Recommending that councillors approve the plans this week, city planners wrote: “The development would allow for the Heber Street frontage to Helix to be completed with a building that would provide articulation and interest for passing pedestrians. The design would reflect the size and contemporary design forms of adjacent sites with its occupation by students adding to the vibrancy and activity of the area, providing associated benefits to footfall and local commercial uses.

“The design provides for an acceptable level of outlook and amenity to its future occupants, whilst protecting those of its neighbours, when assessing the impacts against previously approved development on the same site.”

The council also said that concerns over noise and fire safety, raised by Northern Powergrid and the Health and Safety Executive respectively, have been resolved.

In their application submitted to the council last November, Downing Students said that they would produce an “exceptionally high-quality building”. The Liverpool-based firm is also behind the nearby Verde and The View student accommodation blocks.

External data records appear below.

(* ===== verification/WdaPipeline.v ===== *)
(** * WdaPipeline: the steps of a WDA job (common/ioshost/wdapipeline.go)

    The production implementation of [WdaJob.WdaSteps]: downloading and
    verifying the artifact, its cache, the choice of signing assets, signing,
    installing, launching with its retries.  The artifacts on disk are a map
    from path to content (the identity and profile a job writes beside them
    are known by their paths and by whether writing them failed); the host answers the network, the phones and the calls of go-ios,
    by the number of the attempt where there are several, and says which file
    operations fail and after how many bytes. *)
From S2P Require Import Prelude GoStrings GoPath Sha256 DevicesConfig DeviceManager WdaJob Tunnel.
From Stdlib Require Import Ascii.

Definition disk := gmap string string.
(** what a GET brings: an error building or performing it, or a response *)
Inductive get_answer := GBuild (e : string) | GDo (e : string) | GResp (status length : Z) (body : http_body).
(** signing.PrepareAssetsOptions, devicecontrol.Options *)
Record asset_options := mkAssetOptions {
  ao_BundleID : string; ao_ProfileName : string; ao_DeviceName : string; ao_P12Password : string;
  ao_P12Output : string; ao_ProfileOut : string; ao_KeyID : string; ao_IssuerID : string; ao_PrivateKey : string;
  ao_Device : string; ao_CertificateID : string
}.
Record link_options := mkLinkOptions { lo_UDID : string; lo_WDABundleID : string; lo_XCTestConfig : string }.
Record phost := mkPhost {
  ph_cacheDir : string;
  ph_resolve : option (string → string);                 (** ResolveDownloadURL when a resolver is wired *)
  ph_client : option string;                             (** DownloadHTTPClient's error *)
  ph_get : nat → string → get_answer;                    (** attempt 0 through the proxy, 1 directly *)
  ph_open : nat → option string;                         (** creating the destination of an attempt *)
  ph_write : nat → nat → option (string * nat);          (** a write of an attempt: its error, the bytes it wrote *)
  ph_ctx : nat → nat → option string;                    (** ctx.Err() after a read of an attempt *)
  ph_cacheRead : bool;                                   (** the cache entry can be opened and read *)
  ph_mkdir : bool; ph_srcRead : bool; ph_store : option nat; (** keeping a copy: MkdirAll, ReadFile, WriteFile *)
  ph_save : nat → option string;                         (** writing identity and profile *)
  ph_devices : result (list string); ph_lan : string → bool;
  ph_developerMode : option go_error;
  ph_assets : asset_options → result (string * string * string);   (** PrepareSigningAssets: p12, profile, certificate *)
  ph_expiry : string → string;                           (** profileExpiry of a file's bytes *)
  ph_profile : string;                                   (** what the minted profile holds *)
  ph_sign : string → string → string → SigningAssets → result string;   (** SignWithFiles: artifact, output, bundle id, identity *)
  ph_connect : option string; ph_send : option string;
  ph_apps : result (list string);
  ph_start : nat → link_options → option go_error; ph_wait : nat → option go_error; ph_source : option string
}.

The application states: “The proposal will fill the derelict land on the south side of Heber St with a high-quality building, designed by internationally renowned architects Simpson Haugh, in an area that has become increasingly student residential in character. The application site sits in an area that has seen much change, including the A189 major distributor road (St James’ Boulevard), recent tall buildings and the wider development of brownfield land which has been cleared to make way for the development of Newcastle Helix.”